Let’s look at this from the bottom up.

Maine’s enormous deficit has created a painful budget crunch. The governor has crafted a nearly balanced budget – shy by just $48 million – to cover operational costs for the next two years. The draft state budget is based on the assumption that federal funding remains steady.

It won’t.

It can’t.

The federal government is shouldering a record deficit and it is preposterous to assume steady funding.

Congress has already made it clear that it must reduce Medicaid reimbursements across the country. In Maine, the loss could be $600 million in the next decade. Congress also intends to cut funding for foster care, school lunches and other social services.

Maine could either reduce programs to offset lost revenue, or maintain programs and tap taxpayers for the difference.

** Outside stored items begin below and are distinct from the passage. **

(** * Lazy checkpoint loading: [lightning/fabric/utilities/load.py]

    A shallow embedding of the lazy-loading module: the placeholder class
    [_NotYetLoadedTensor], the unpickler hooks of [_LazyLoadingUnpickler]
    and [_materialize_tensors].  Python objects that the module mutates
    (the placeholders, whose [_load_tensor] attribute is reassigned by the
    rebuild hooks) live in an explicit heap; archive reads and warnings are
    recorded in the state, and exceptions are an error result that keeps
    the state reached so far. *)

From Stdlib Require Import ZArith Lia.
From stdpp Require Import base list strings.

Set Warnings "-register-all".

Local Open Scope Z_scope.
Local Open Scope string_scope.
Local Open Scope list_scope.

(** ** Plain data of the torch runtime *)

Inductive Dtype :=
| float32 | float64 | float16 | bfloat16
| int64 | int32 | int16 | int8 | uint8 | bool_.

(** [torch._utils._element_size]: bytes per element. *)
Definition _element_size (dtype : Dtype) : Z :=
  match dtype with
  | float32 => 4 | float64 => 8 | float16 => 2 | bfloat16 => 2
  | int64 => 8 | int32 => 4 | int16 => 2 | int8 => 1 | uint8 => 1 | bool_ => 1
  end.

(** The legacy typed storage classes a persistent id names; [cls().dtype]. *)
Inductive StorageClass :=
| FloatStorage | DoubleStorage | HalfStorage | BFloat16Storage
| LongStorage | IntStorage | ShortStorage | CharStorage | ByteStorage
| BoolStorage.

Definition storage_class_dtype (cls : StorageClass) : Dtype :=
  match cls with
  | FloatStorage => float32 | DoubleStorage => float64
  | HalfStorage => float16 | BFloat16Storage => bfloat16
  | LongStorage => int64 | IntStorage => int32 | ShortStorage => int16
  | CharStorage => int8 | ByteStorage => uint8 | BoolStorage => bool_
  end.

(** The device of a storage: the meta device holds no bytes; [accelerator]
    stands for any device other than the CPU that a location tag names. *)
Inductive Device := meta | cpu | accelerator (tag : string).

(** A Python dict whose contents the module never inspects (the pickled
    [state], [backward_hooks] and [metadata]). *)
Definition PyDict := list (string * string).

(** The persistent id of a storage:
    [(name, cls, fn, device, size)], [size] counting elements. *)
Record Pid := mkPid {
  pid_name : string;
  pid_cls : StorageClass;
  pid_fn : string;
  pid_device : string;
  pid_size : Z
}.

Definition UntypedStorage := list Byte.byte.

(** [torch.storage.TypedStorage], with the [archiveinfo] attribute that
    [persistent_load] attaches to it. *)
Record TypedStorage := mkTypedStorage {
  ts_dtype : Dtype;
  ts_device : Device;
  ts_untyped : UntypedStorage;
  ts_archiveinfo : option Pid
}.

Inductive TensorClass :=
| TensorT
| ParameterT
| SubclassT (qualname : string).

#[global] Instance TensorClass_eq_dec : EqDecision TensorClass.
Proof. solve_decision. Defined.

Record Tensor := mkTensor {
  t_class : TensorClass;
  t_storage : TypedStorage;
  t_storage_offset : Z;
  t_size : list Z;
  t_stride : list Z;
  t_requires_grad : bool;
  t_backward_hooks : PyDict;
  t_metadata : option PyDict;
  t_is_param : bool;
  t_dict : PyDict
}.

Definition t_dtype (t : Tensor) : Dtype := ts_dtype (t_storage t).
Definition t_device (t : Tensor) : Device := ts_device (t_storage t).

(** The positional tail of a [_rebuild_tensor_v2] call:
    [(storage_offset, size, stride, requires_grad, backward_hooks, metadata)]. *)
Record RebuildArgs := mkRebuildArgs {
  ra_storage_offset : Z;
  ra_size : list Z;
  ra_stride : list Z;
  ra_requires_grad : bool;
  ra_backward_hooks : PyDict;
  ra_metadata : option PyDict
}.

(** ** Python values *)

Definition Ref := nat.

(** The values the module handles.  [VOpaque] is an object of the class
    [cls] that is neither a mapping, a sequence nor a dataclass and holds no
    other value; [VObject] is such an object with attributes, [VSet] a set.
    A dict is kept as the list of its items, in insertion order. *)
Inductive Value :=
| VNone
| VBool (b : bool)
| VInt (z : Z)
| VStr (s : string)
| VDtype (d : Dtype)
| VPyDict (d : PyDict)
| VOpaque (cls repr : string)
| VStorage (s : TypedStorage)
| VTensor (t : Tensor)
| VBoundMethod (t : Tensor) (name : string)
| VNotYetLoaded (p : Ref)
| VTuple (items : list Value)
| VList (items : list Value)
| VDict (items : list (string * Value))
| VRange (start stop step : Z)
| VSet (items : list Value)
| VObject (cls : string) (attrs : list (string * Value)).

Inductive Exception :=
| AttributeError (msg : string)
| TypeError (msg : string)
| ValueError (msg : string)
| RuntimeError (msg : string)
| ReferenceError (msg : string).

Inductive Result (A : Type) :=
| Ok (a : A)
| Raise (e : Exception).
Arguments Ok {A} a.
Arguments Raise {A} e.

(** ** Warnings *)

Inductive Category :=
| Warning | UserWarning | DeprecationWarning | FutureWarning | RuntimeWarning.

Record PyWarning := mkWarning {
  w_category : Category;
  w_message : string
}.

(** The actions of a filter.  Those that differ only in how often a
    warning is repeated ([default], [once], [module], [always]) are one
    action here; turning warnings into errors is not modelled. *)
Inductive Action := ignore | always.

Record WarningFilter := mkFilter {
  wf_action : Action;
  wf_category : Category
}.

#[global] Instance Category_eq_dec : EqDecision Category.
Proof. solve_decision. Defined.
#[global] Instance Action_eq_dec : EqDecision Action.
Proof. solve_decision. Defined.
#[global] Instance WarningFilter_eq_dec : EqDecision WarningFilter.
Proof. solve_decision. Defined.

(** [issubclass(c, super)] on the warning categories: every category
    derives from [Warning]. *)
Definition issubclass (c super : Category) : bool :=
  match super with
  | Warning => true
  | _ => bool_decide (c = super)
  end.

(** ** The archive reader and the unpickler *)

Record ReadRequest := mkRead {
  rr_name : string;
  rr_nbytes : Z
}.

(** [torch.PyTorchFileReader] over a fixed archive:
    [get_storage_from_record(name, numel, UntypedStorage)]. *)
Record PyTorchFileReader := mkReader {
  get_storage_from_record : string -> Z -> Result UntypedStorage
}.

Record _LazyLoadingUnpickler := mkUnpickler {
  file_reader : PyTorchFileReader
}.

(** ** Placeholders and the heap *)

(** What the attribute [_load_tensor] of a placeholder can hold: the bound
    method of the class, or one of the closures that the rebuild hooks
    assign to the instance.  A closure captures the previous value
    [old_lt] and the arguments of the hook that built it. *)
Inductive Loader :=
| BoundMethod (self : Ref)
| FromTypeClosure (old_lt : Loader) (new_type : TensorClass) (state : PyDict)
| ParameterClosure (old_lt : Loader) (requires_grad : bool)
    (backward_hooks : PyDict).

(** An instance of [_NotYetLoadedTensor]: the four attributes set by
    [__init__] and the instance attribute [_load_tensor], absent until a
    rebuild hook assigns it. *)
Record _NotYetLoadedTensor := mkNotYetLoaded {
  metatensor : Tensor;
  archiveinfo : _LazyLoadingUnpickler;
  storageinfo : Pid;
  rebuild_args : RebuildArgs;
  _load_tensor_attr : option Loader
}.

Record World := mkWorld {
  heap : list _NotYetLoadedTensor;
  reads : list ReadRequest;
  filters : list WarningFilter;
  shown : list PyWarning
}.

(** ** The monad of effects: state and exceptions *)

Definition M (A : Type) : Type := World -> Result A * World.

Definition ret {A} (a : A) : M A := fun w => (Ok a, w).

Definition bind {A B} (m : M A) (k : A -> M B) : M B :=
  fun w => match m w with
           | (Ok a, w') => k a w'
           | (Raise e, w') => (Raise e, w')
           end.

Definition raise {A} (e : Exception) : M A := fun w => (Raise e, w).

Notation "'let*' x ':=' c1 'in' c2" := (bind c1 (fun x => c2))
  (at level 10, x name, c1 at level 100, c2 at level 200).
Notation "'do' c1 'then' c2" := (bind c1 (fun _ => c2))
  (at level 10, c1 at level 100, c2 at level 200).

Definition lift {A} (r : Result A) : M A := fun w => (r, w).

(** [try: body finally: cleanup], the shape of a [with] block. *)
Definition finally {A} (body : M A) (cleanup : World -> World) : M A :=
  fun w => let '(r, w') := body w in (r, cleanup w').

Definition for_each {A B} (f : A -> M B) : list A -> M (list B) :=
  fix go (l : list A) : M (list B) :=
    match l with
    | [] => ret []
    | a :: l' => let* b := f a in let* bs := go l' in ret (b :: bs)
    end.

(** *** Heap access *)

Definition deref (p : Ref) : M _NotYetLoadedTensor :=
  fun w => match heap w !! p with
           | Some o => (Ok o, w)
           | None => (Raise (ReferenceError "dangling reference"), w)
           end.

Definition alloc (o : _NotYetLoadedTensor) : M Ref :=
  fun w => (Ok (length (heap w)),
            mkWorld (heap w ++ [o]) (reads w) (filters w) (shown w)).

(** [p._load_tensor = l] *)
Definition set_load_tensor (p : Ref) (l : Loader) : M unit :=
  fun w => match heap w !! p with
           | Some o =>
               let o' := mkNotYetLoaded (metatensor o) (archiveinfo o)
                           (storageinfo o) (rebuild_args o) (Some l) in
               (Ok tt, mkWorld (<[p := o']> (heap w)) (reads w) (filters w)
                         (shown w))
           | None => (Raise (ReferenceError "dangling reference"), w)
           end.

(** [p._load_tensor]: the instance attribute when it is set, the bound
    method of the class otherwise. *)
Definition get_load_tensor (p : Ref) : M Loader :=
  let* o := deref p in
  ret (default (BoundMethod p) (_load_tensor_attr o)).

(** *** The [warnings] module *)

Definition filter_matches (w : PyWarning) (f : WarningFilter) : bool :=
  issubclass (w_category w) (wf_category f).

(** The action the filter list takes on a warning: that of the first
    matching filter, [always] when none matches. *)
Definition action_for (fs : list WarningFilter) (w : PyWarning) : Action :=
  match List.find (filter_matches w) fs with
  | Some f => wf_action f
  | None => always
  end.

Definition visible (fs : list WarningFilter) (w : PyWarning) : bool :=
  match action_for fs w with
  | ignore => false
  | always => true
  end.

(** [warnings.warn] *)
Definition warn (x : PyWarning) : M unit :=
  fun w => (Ok tt,
            if visible (filters w) x
            then mkWorld (heap w) (reads w) (filters w) (shown w ++ [x])
            else w).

Either way, it will hurt.

The anticipated reduction in federal funding is not included in the governor’s fast-track budget so whatever the Legislature decides by April 1 will have to be reconsidered.

Making matters worse, as Congress pencils in funding reductions it is inking more than $700 billion in tax cuts.

There has been strong argument that tax cuts will spark the stock market and help create jobs.

The 2001 Economic Growth and Tax Relief Act – remember when taxpayers were mailed refunds of up to $300? – was supposed to do the same thing. It didn’t.

The stock market remains unsteady and job losses are marching along.

Congress appears to be in as much a rush to pass a budget as the Maine Legislature, and it doesn’t yet have a bill in hand for the war.

Until Congress knows what we are likely to spend in Iraq it can’t possibly approve a reasonable federal budget.

Until the Legislature knows what funding levels the federal government settles on it can’t possibly approve a reasonable state budget.

That is, unless lawmakers don’t mind repeating their work and billing constituents the cost.

President Bush has already announced that he will approach Congress in a matter of days for emergency war funding, possibly as much as $75 billion. If a federal budget passes today it will have to be supplemented next week.

In Maine, the Appropriations Committee already must craft a supplemental budget to bridge the gap in the current budget and may very well have to craft a second supplemental budget to bridge the gap in the as-yet-to-be-balanced biennial budget. As federal funding reductions become known, a third supplemental budget is highly likely.

Each time we supplement a budget, it means squeezing more dollars from taxpayers or reducing spending.

This stop-gap method, knowingly approving incomplete budgets and repeatedly going back to taxpayers for more money, is a sloppy way to set a budget.